Жозеф вынул руки из карманов. Шагнул вперед. И Понсен попятился - он вдруг увидел, что перед ним не пятнадцатилетний мальчишка-курьер. Перед ним стоял хорошо одетый рослый юноша с уверенно-презрительным взглядом. Такие взгляды Понсен встречал на улицах все чаще и чаще - просто на улицах, вот что его беспокоило и вот что в сущности заставило его покидать Шарлеруа... Всю жизнь Понсен был уверен, что рано или поздно все вернется на старые круги, о которых он столько читал. Всю жизнь. Кроме последней пары лет. Но... но чтобы этот щенок, чтобы даже этот щенок стал сильней его, Альбера Понсена?! А Жозеф вдруг заговорил снова - уже с холодной злостью:
- Это - мой город, а не твой. Я - Жозеф Вилье, де ла Вильер, граф Шарлеруа, я вернулся в свой город, который мой предок построил не для таких, как ты, и мой отец спасал не для таких, как ты - от таких, как ты! Здесь будут жить люди, а тебе тут смердеть нечего, нечисть! Ни пяди тебе больше не принадлежит - во всем мире ни пяди!
Понсен смотрел на Жозефа во все глаза, в каком-то странном столбняке. Потмо вздрогнул и процедил, скалясь:
- Я...
- Ты смешон и больше никому не страшен, - с невыразимой брезгливостью сказал Жозеф. - Пшел вон, ничтожество.
Захрипев от ярости, Понсен ударил - сплеча, изо всех сил. В следующий миг он уже садился, обеими руками держась за живот и выкатив изумленные глаза - поставив блок левой, Жозеф правой провел прямой в солнечное.
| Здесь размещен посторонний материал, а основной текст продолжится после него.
(* ===== verification/KernelInfo.v ===== *)
(** * What the kernel tells of itself

    [osKernelGetInfo] and [osKernelResourceDump] of [cmsis-rtos2-kernel.c], with
    their laws: the identification a buffer of any size receives, and the walk
    over the objects of a kind. *)
From S2P Require Import Prelude Spinlock Scheduler SchedulerSvc SchedulerApi SchedulerInv SchedulerSafe SchedulerWake SchedulerHandlers SchedulerSystem SchedulerCalls WakeLaws Rtos Kernel RtosLaws KernelLaws Semaphore EventFlags Thread Mutex Reaper ReaperLaws SchedulerSample RtosSample.

(** ** [osKernelGetInfo] *)
Record os_version := OsVersion { version_api : Z; version_kernel : Z }.

(** The literal [02001003]: a leading zero makes it octal. *)
Definition RTOS2_VERSION : Z := 2 * 8 ^ 6 + 1 * 8 ^ 3 + 3.

(** The characters of "rtos-toolkit". *)
Definition rtos_toolkit : list Z := [114; 116; 111; 115; 45; 116; 111; 111; 108; 107; 105; 116].

(** [buffer[i] = v], inside the buffer. *)
Definition put_char (i v : Z) (buffer : list Z) : OM (list Z) :=
  if bool_decide (0 <= i < Z.of_nat (length buffer)) then ret (<[Z.to_nat i := v]> buffer) else fail OutOfBounds.

(** [snprintf] of a text without conversions: at most [size] characters with the
    terminator, nothing when [size] is zero. *)
Definition snprintf (buffer : list Z) (size : Z) (s : list Z) : OM (list Z) :=
  if size =? 0 then ret buffer
  else
    let text := take (Z.to_nat (size - 1)) s ++ [0] in
    if bool_decide (length text <= length buffer)%nat then ret (text ++ drop (length text) buffer) else fail OutOfBounds.

(** The pointers of the caller: null, or what they point at, handed back. *)
Definition osKernelGetInfo (version : bool) (id_buf : option (list Z)) (id_size : Z)
    : OM (Z * option os_version * option (list Z)) :=
  let v := if version then Some (OsVersion RTOS2_VERSION RTOS2_VERSION) else None in
  match id_buf with
  | None => ret (osOK, v, None)
  | Some buffer =>
      buffer <- snprintf buffer id_size rtos_toolkit ;;
      buffer <- put_char (u32 (id_size - 1)) 0 buffer ;;
      ret (osOK, v, Some buffer)
  end.

(** ** [osKernelResourceDump] *)

(** The line printed for a thread: its address, name, state and free stack. *)
Class Console := print_thread : Z → option (list Z) → thread_state → Z → OM unit.

Section dump.
Context `{Environment} `{Trap} `{RtosEnv} `{RtosImage} `{ThreadImage} `{Console} (core : Z).

Definition osKernelDumpResource (r marker : Z) : OM (Z * Z) :=
  status <- osIsResourceValid r marker ;;
  if negb (status =? osOK) then ret (status, marker)
  else
    when (marker =? RTOS_THREAD_MARKER)
      (nm <- osThreadGetName core r ;;
       st <- osThreadGetState core r ;;
       space <- osThreadGetStackSpace core r ;;
       print_thread r nm st space) ;;;
    ret (osOK, marker).

(** The marker of the kinds the switch names; robust mutexes are not among them. *)
Definition dump_marker (r : resource_id) : option Z :=
  match r with
  | osResourceThread => Some RTOS_THREAD_MARKER
  | osResourceMutex => Some RTOS_MUTEX_MARKER
  | osResourceMemoryPool => Some RTOS_MEMORY_POOL_MARKER
  | osResourceSemaphore => Some RTOS_SEMAPHORE_MARKER
  | osResourceEventFlags => Some RTOS_EVENTFLAGS_MARKER
  | osResourceTimer => Some RTOS_TIMER_MARKER
  | osResourceMessageQueue => Some RTOS_MESSAGE_QUEUE_MARKER
  | osResourceDeque => Some RTOS_DEQUE_MARKER
  | osResourceRobustMutex => None
  end.

Definition osKernelResourceDump (r : resource_id) : OM Z :=
  running <- gets (λ o, o_started o && state_is osKernelRunning o) ;;
  if negb running then ret osErrorResource
  else match dump_marker r with
  | None => ret osErrorParameter
  | Some m => result <- osKernelResourceForEach core r (Some osKernelDumpResource) m ;; ret result.1
  end.
End dump.

(** ** Laws *)

(** What a reader of a C string sees. *)
Fixpoint c_string (buffer : list Z) : list Z :=
  match buffer with
  | [] => []
  | c :: rest => if c =? 0 then [] else c :: c_string rest
  end.

Lemma c_string_app s rest : Forall (λ c, c ≠ 0) s → c_string (s ++ 0 :: rest) = s.
Proof. induction 1 as [|c s Hc _ IH]; [done|]. cbn. by rewrite (proj2 (Z.eqb_neq c 0) Hc), IH. Qed.

Lemma no_terminator : Forall (λ c, c ≠ 0) rtos_toolkit.
Proof. by repeat constructor. Qed.

(** A buffer of at least one byte receives the name, cut to what fits and
    terminated; what lies behind the size the caller gave stays as it was. *)
Theorem osKernelGetInfo_identifies v buffer size o :
  1 <= size <= Z.of_nat (length buffer) → is_u32 size →
  ∃ buffer', osKernelGetInfo v (Some buffer) size o =
      Done (osOK, if v then Some (OsVersion RTOS2_VERSION RTOS2_VERSION) else None, Some buffer') o ∧
    length buffer' = length buffer ∧ c_string buffer' = take (Z.to_nat (size - 1)) rtos_toolkit ∧
    drop (Z.to_nat size) buffer' = drop (Z.to_nat size) buffer.
Proof.
  intros Hs Hu. set (text := take (Z.to_nat (size - 1)) rtos_toolkit).
  assert (length text <= Z.to_nat (size - 1))%nat as Hlt by (unfold text; rewrite length_take; lia).
  set (after := text ++ 0 :: drop (S (length text)) buffer).
  assert (length after = length buffer) as Hla by (unfold after; rewrite length_app; cbn; rewrite length_drop; lia).
  exists (<[Z.to_nat (size - 1) := 0]> after). split_and!.
  - unfold osKernelGetInfo, snprintf, put_char, bind. rewrite (proj2 (Z.eqb_neq size 0)) by lia. fold text.
    rewrite bool_decide_eq_true_2 by (rewrite length_app; cbn; lia). unfold ret at 1. rewrite (u32_small (size - 1)) by (unfold is_u32 in *; lia).
    replace (length (text ++ [0])) with (S (length text)) by (rewrite length_app; cbn; lia).
    rewrite <-app_assoc. cbn [app]. fold after.
    rewrite bool_decide_eq_true_2 by lia. done.
  - by rewrite length_insert.
  - assert (Forall (λ c, c ≠ 0) text) as Hnz by (apply Forall_take, no_terminator).
    destruct (decide (length text = Z.to_nat (size - 1))) as [E|Hne].
    + rewrite <-E. unfold after. rewrite insert_app_r_alt by lia. rewrite Nat.sub_diag. cbn. by apply c_string_app.
    + unfold after. rewrite insert_app_r_alt by lia.
      destruct (Z.to_nat (size - 1) - length text)%nat eqn:E; [lia|]. cbn. by apply c_string_app.
  - rewrite drop_insert_lt by lia. unfold after. rewrite drop_app_ge by lia.
    destruct (Z.to_nat size - length text)%nat as [|k] eqn:E; [lia|]. cbn. rewrite drop_drop. f_equal. lia.
Qed.

(** A size of zero is not left alone: the terminator goes to the last byte of the
    address space. *)
Theorem osKernelGetInfo_size_zero v buffer o :
  Z.of_nat (length buffer) < 2 ^ 32 → osKernelGetInfo v (Some buffer) 0 o = Fault OutOfBounds.
Proof.
  intros Hl. unfold osKernelGetInfo, snprintf, put_char, bind, ret. cbn [Z.eqb].
  rewrite bool_decide_eq_false_2; [done|]. change (u32 (0 - 1)) with (2 ^ 32 - 1). lia.
Qed.

(** The version is not the decimal 2.1.3 the header asks for (two digits, three,
    and four). *)
Lemma version_is_octal : RTOS2_VERSION = 524803 ∧ RTOS2_VERSION ≠ 2 * 10 ^ 7 + 1 * 10 ^ 4 + 3.
Proof. done. Qed.

Section laws.
Context `{EnvironmentLaws} `{Trap} `{RtosEnv} {Hun : Undisturbed} `{RtosImage} `{ThreadImage} `{Console} (core : Z).

(** Objects but threads are only checked: the walk ends at the first that is not
    of its kind, and changes nothing. *)
Lemma visit_dumps r m l (Q : Z * Z → rtos → Prop) o :
  m ≠ RTOS_THREAD_MARKER → (∀ node, node ∈ l → block_at (node - resource_offset r) m o) → Q (osOK, m) o →
  wp (visit_nodes (osKernelDumpResource core) (resource_offset r) l m) Q o.
Proof.
  intros Hm Hb HQ. induction l as [|node l IH]; cbn [visit_nodes]; [by wp_step|].
  wp_step. unfold osKernelDumpResource at 1. wp_step. apply wp_resource; [apply Hb; by left|].
  change (osOK =? osOK) with true. cbn [negb]. rewrite (proj2 (Z.eqb_neq _ _) Hm). cbn [when]. do 2 wp_step. wp_step. cbn [fst snd].
  change (osOK =? osOK) with true. cbn [negb]. apply IH. intros x Hx. apply Hb. by right.
Qed.

(** The dump of objects other than threads accepts every kind but the robust
    mutexes, prints nothing and leaves the objects and their list as they were. *)
Theorem osKernelResourceDump_checks r l o :
  r ≠ osResourceThread → resources_at core r l o → k_state o = osKernelRunning →
  (∀ node, node ∈ l → block_at (node - resource_offset r) (resource_marker r) o) →
  wp (osKernelResourceDump core r) (λ st o', st = (if decide (r = osResourceRobustMutex) then osErrorParameter else osOK) ∧
    resources_at core r l o' ∧ object_at o' = object_at o) o.
Proof.
  intros Hr Hres Hk Hb. pose proof Hres as [Hc Hs Hl Hn]. unfold osKernelResourceDump. do 2 wp_step. rewrite Hs.
  unfold state_is. rewrite Hk. cbn [andb negb bool_decide]. rewrite bool_decide_eq_true_2 by done. cbn [negb].
  case_decide as Hrm; [subst; by wp_step|].
  assert (dump_marker r = Some (resource_marker r)) as -> by by destruct r.
  wp_step. eapply wp_for_each; [exact Hres|]. set (o1 := masked _).
  assert (k_resources o1 r = Resource l (take_ticket (resource_lock (k_resources o r)))) as E1.
  { unfold o1, masked. rsimp. rewrite resource_set, decide_True by done. by rewrite Hn. }
  apply visit_dumps; [by destruct r|exact Hb|]. split; [by rewrite E1|]. wp_step. split; [done|]. split; [|done].
  split; [done|done|..]; rsimp; rewrite resource_set, decide_True by done; cbn [nodes resource_lock]; [by apply free_released|by rewrite E1].
Qed.
End laws.

(** ** Concrete runs *)
Lemma osKernelGetInfo_identifies_witness :
  osKernelGetInfo true (Some [9; 9; 9; 9; 9; 9]) 5 rt =
    Done (osOK, Some (OsVersion 524803 524803), Some [114; 116; 111; 115; 0; 9]) rt.
Proof.
  destruct (osKernelGetInfo_identifies true [9; 9; 9; 9; 9; 9] 5 rt) as (b & E & Hl & _ & _); [cbn; lia|by split|].
  rewrite E. by injection E as <-.
Defined.

Lemma osKernelGetInfo_size_zero_witness : osKernelGetInfo false (Some [9; 9]) 0 rt = Fault OutOfBounds.
Proof. by apply osKernelGetInfo_size_zero. Defined.

#[local] Existing Instances sample_env sample_trap sample_env_laws sample_undisturbed.
#[local] Instance silent : Console := λ _ _ _ _, ret tt.

Lemma osKernelResourceDump_checks_witness :
  wp (osKernelResourceDump 0 osResourceSemaphore) (λ st o', st = osOK ∧ nodes (k_resources o' osResourceSemaphore) = [1076]) rt.
Proof.
  eapply wp_mono; [apply (osKernelResourceDump_checks 0 osResourceSemaphore [1076]); [done|apply rt_lists|done|]|].
  - intros node ->%list_elem_of_singleton. split; [done|by eexists _, _, _].
  - intros st o' (-> & Hres & _). split; [done|]. apply Hres.
Defined.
Охранники Понсена, конечно, умели драться и стрелять - в этом мире любой, кто хотел, мог научиться этому. И с любой целью. Но для Жозефа они были ничем. Через секунду один уже хрипел - Жозеф, захлестнув вокруг его шеи ремень его же "узи", удушал его, взяв на спину, как вражеского часового; второй скулил, стоя на коленях и держась за глаза.
Эрих начал действовать еще до того, как ударил Жозеф. Запустив в темноту оба чемодана, немец услышал дикий вопль - скорей испуга, чем боли - и прыжком оказался рядом со вторым гипотетическим противником (их и правда было за спиной двое), вооруженным тоже "узи". Глаза у того полезли на лоб - он совершенно не понимал, как Эрих его углядел в кустах и ночью. Немец ударил его секущим левой по горлу и прямым в печень. Прислушался - второй, судя по всему, убегал по аллее.
- Эрих, что там у тебя? - послышался веселый голос Жозефа. Он выпустил полузадушенного телохранителя и теперь аккуратно поправлял перчатки.
- Да второй куда-то рванул, я и не заметил, как... - откликнулся немец.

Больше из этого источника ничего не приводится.